• _TASK TO COMPLETE_
Extract all lines from the data beneath that include the word "Definition".

• _SUPPLIED DATA_
Lemma OpenStream_spec id c r b : open_spec id c r b (OpenStream id c r b).
Proof.
  unfold OpenStream. split_if; bool_facts; [by apply open_refused; left |].
  split_if; bool_facts.
  { apply open_refused. right. split; [done |].
    match goal with H : bool_decide _ = false |- _ => by apply bool_decide_eq_false in H end. }
  fold (with_role b r).
  assert (Hrole : b_local_role (with_role b r) = r).
  { unfold with_role. destruct (b_role_initialized b); [| done]. simpl in E0.
    apply negb_false_iff, bool_decide_eq_true in E0. done. }
  assert (Hfind : forall x, find_active (with_role b r) x = find_index x (active_list b))
    by (intros; unfold with_role; by destruct (b_role_initialized b)).
  assert (Hn : b_active_streams (with_role b r) = b_active_streams b
               /\ b_maximum_streams (with_role b r) = b_maximum_streams b)
    by (unfold with_role; by destruct (b_role_initialized b)).
  destruct Hn as [Hn Hm]. rewrite Hfind, Hn, Hm.
  destruct (exhausted (with_role b r) c) eqn:Ex; simpl; [apply open_out_of_order; auto |].
  destruct (Z.eqb_spec id (expected (with_role b r) c)) as [Hid |]; simpl;
    [| apply open_out_of_order; auto].
  destruct (find_index id (active_list b)) eqn:Ef.
  { apply open_out_of_order; auto. right; right.
    apply find_index_Some, list_elem_of_lookup_2 in Ef. done. }
  apply find_index_None in Ef. split_if; bool_facts.
  - apply open_no_capacity; auto.
  - rewrite <- Hn. by apply open_accepted; rewrite ?Hn.
Qed.

(** The counters part of the invariant reads the counters only. *)
Lemma counters_ok_ext b b' :
  b_limit_bytes b' = b_limit_bytes b ->
  (forall d, reserved_bytes d b' = reserved_bytes d b) ->
  b_active_streams b' = b_active_streams b ->
  b_maximum_streams b' = b_maximum_streams b ->
  budget_counters_ok b -> budget_counters_ok b'.
Proof.
  unfold budget_counters_ok. intros -> Hr -> -> (? & ? & ?).
  split; [done |]. split; [intros d; rewrite Hr; done | done].
Qed.

Lemma budget_ok_with_role b r : budget_ok b -> budget_ok (with_role b r).
Proof.
  intros Hok. unfold with_role. destruct (b_role_initialized b) eqn:Ei; [done |].
  destruct Hok as (Hc & Hl & Hnd & Hf & Hn).
  split; [apply (counters_ok_ext b); done || by intros [] |]. repeat split; try done.
  all: destruct c, r; cbn; done || lia.
Qed.

Lemma budget_ok_consume b c : budget_ok b -> b_role_initialized b = true ->
  budget_ok (consume_id b c).
Proof.
  intros (Hc & Hl & Hnd & Hf & Hn) Hi. unfold next_ids_ok in Hn. rewrite Hi in Hn.
  unfold consume_id. split_if; bool_facts.
  - split; [apply (counters_ok_ext b); destruct c; done || by intros [] |].
    destruct c; repeat split; try done; unfold next_ids_ok; simpl; rewrite Hi; apply Hn.
  - pose proof (Hn c) as Hcur.
    rewrite uadd_small in * by widths.
    assert (next_ids_ok (set_expected b c (expected b c + 2))).
    { assert (Hri : b_role_initialized (set_expected b c (expected b c + 2)) = true)
        by (destruct c; done).
      assert (Hro : b_local_role (set_expected b c (expected b c + 2)) = b_local_role b)
        by (destruct c; done).
      unfold next_ids_ok. rewrite Hri, Hro. intros c'. destruct (decide (c' = c)) as [-> |].
      - replace (expected (set_expected b c (expected b c + 2)) c) with (expected b c + 2)
          by (by destruct c).
        rewrite <- (proj1 Hcur). widths.
        split; [zlia | lia].
      - replace (expected (set_expected b c (expected b c + 2)) c') with (expected b c')
          by (by destruct c, c').
        apply Hn. }
    split; [apply (counters_ok_ext b); destruct c; done || by intros [] |].
    by destruct c.
Qed.

Lemma active_opened b id :
  budget_ok b -> b_active_streams b < b_maximum_streams b ->
  active_list (opened b id) = active_list b ++ [id].
Proof.
  intros ((_ & _ & Ha & Hm) & Hl & _) Hlt. unfold active_list, opened. simpl.
  rewrite uadd_small by widths.
  replace (Z.to_nat (b_active_streams b + 1)) with (S (Z.to_nat (b_active_streams b))) by lia.
  apply take_insert_here. lia.
Qed.
Definition ValidateContext (context : TransferContext) (local_is_stream_creator : bool) : bool :=
  if negb (c_authority_set context) || (c_stream_id context =? 0)
     || negb (bool_decide (c_version context = Version_default))
     || negb (ValidLimits (c_limits context)) then false
  else
  let creator :=
    if local_is_stream_creator then c_local_role context
    else if bool_decide (c_local_role context = Role.kInitiator) then Role.kResponder
    else Role.kInitiator in
  let odd := negb (Z.land (c_stream_id context) 1 =? 0) in
  (bool_decide (creator = Role.kInitiator) && odd)
  || (bool_decide (creator = Role.kResponder) && negb odd).

Definition Authorized {A} `{SessionAuthority A} (authority : A) (context : TransferContext)
    : bool :=
  c_authority_set context && IsAuthorized authority (c_session_handle context).

Definition AllZero (transfer_id : bytes) : bool :=
  fold_left (fun aggregate byte => u8 (Z.lor aggregate byte)) transfer_id 0 =? 0.

Definition ValidCommitment (commitment : bytes) : bool :=
  (bsize commitment >=? 16) && (bsize commitment <=? 64).

(** ** Time *)

(** [ObserveTime]: the new [last_now_ms] and the result. *)
Definition ObserveTime (now_ms last_now_ms : Z) : Z * bool :=
  if now_ms <? last_now_ms then (last_now_ms, false) else (now_ms, true).

Definition CheckedDeadline (now_ms duration_ms : Z) : Z :=
  if duration_ms >? usub 64 (umax 64) now_ms then umax 64
  else uadd 64 now_ms duration_ms.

• _TASK ANSWER_
Definition ValidateContext (context : TransferContext) (local_is_stream_creator : bool) : bool :=
Definition Authorized {A} `{SessionAuthority A} (authority : A) (context : TransferContext)
Definition AllZero (transfer_id : bytes) : bool :=
Definition ValidCommitment (commitment : bytes) : bool :=
Definition ObserveTime (now_ms last_now_ms : Z) : Z * bool :=
Definition CheckedDeadline (now_ms duration_ms : Z) : Z :=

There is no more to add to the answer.